For the first time in years, Venezuela's political opposition is poised to break President Hugo Chávez's nearly complete hold on local and state offices. Sánchez is one reason why.

She is among those who supported Chávez in the past but is now considering a vote against the president's candidates because of the government's hapless response to rising crime rates. Of her four slain children, three were killed since Chávez took office in 1999.

"This is a nightmare for any mother," said Sánchez, 45, sitting in her tiny, stuffy home high in a poor barrio. "I tell you it hurt, and it still hurts, because I see there are more criminals than police, and there is no safety in this country."

As Chávez completes a tumultuous decade in power, polls show that Venezuelans are most concerned about rampant crime in this oil-rich country. Homicides have soared from fewer than 6,000 in Chávez's first year in office to 13,156 last year, according to official government statistics collected and released by private research organizations. That amounts to a homicide rate of 48 killings per 100,000 people, among the highest in the world and more than in neighboring Colombia, which suffers from a slow-burning internal conflict.

Here in the capital, the rate is even higher -- 130 homicides per 100,000 people, translating last year to a total of 2,710 killings.

"Venezuela is going through the biggest crisis in public security in years," said Luis Cedeño, director of Incosec, a crime policy analysis group in Caracas. "Most Venezuelans live in fear of being in a public space, of being victims in public transportation, and they live in fear of being victims in their houses."

For years, the government has ignored the problem, even as violent crime became a staple of news reports. Some Venezuelans took to the streets to protest the state's inability to protect them. Chávez, although he speaks publicly almost every day, rarely mentions the crime rate. With criticism of government inaction mounting earlier this year, Ramón Rodríguez Chacín, then interior and justice minister, announced in a news conference that homicides had plummeted 27 percent in the first half of the year. "You have to be very careful with the figures," he explained. "It all depends on who handles the numbers and what are the variables that are taken into account."

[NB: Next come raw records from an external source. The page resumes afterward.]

(* ===== verification/_CoqProject ===== *)
-Q . S2P
Prelude.v
PyJson.v
PyJsonLoads.v
PyStr.v
DateTime.v
Sha256.v
Hashing.v
Schema.v
Descriptor.v
Catalog.v
Policy.v
Flow.v
RateLimiter.v
BusPublish.v
PyColl.v
Db.v
AuditLog.v
Migrate.v
Grants.v
Hydrate.v
Store.v
Statements.v
Threads.v
Writers.v
PyEq.v
PyIo.v
PyBytes.v
GovGrants.v
McpSource.v
Service.v
ServiceRuns.v
Embedders.v
Vouching.v
WellTyped.v
Liveness.v
GovRedemption.v
Gateway.v
Subprocess.v
GatewayRuns.v
GatewayBounds.v
Server.v
ServerRuns.v
OpenApi.v
OpenApiRuns.v
Client.v
ClientRuns.v
Cli.v
Argv.v
ArgvRuns.v
CliRuns.v
CatalogExperiments.v
Experiments.v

In fact, for three years now, the government has kept homicide statistics secret, although the data are made public by crime research organizations and criminologists who receive the information surreptitiously from law enforcement sources.

The Interior and Justice Ministry, now led by Tarek El Aissami, did not respond to requests for an interview about how the government is responding to the crime surge.

Critics of Chávez , among them prominent opposition politicians, say his government has contributed to the problem with rhetoric that accentuates class warfare. It has also armed citizen militias and radical political groups.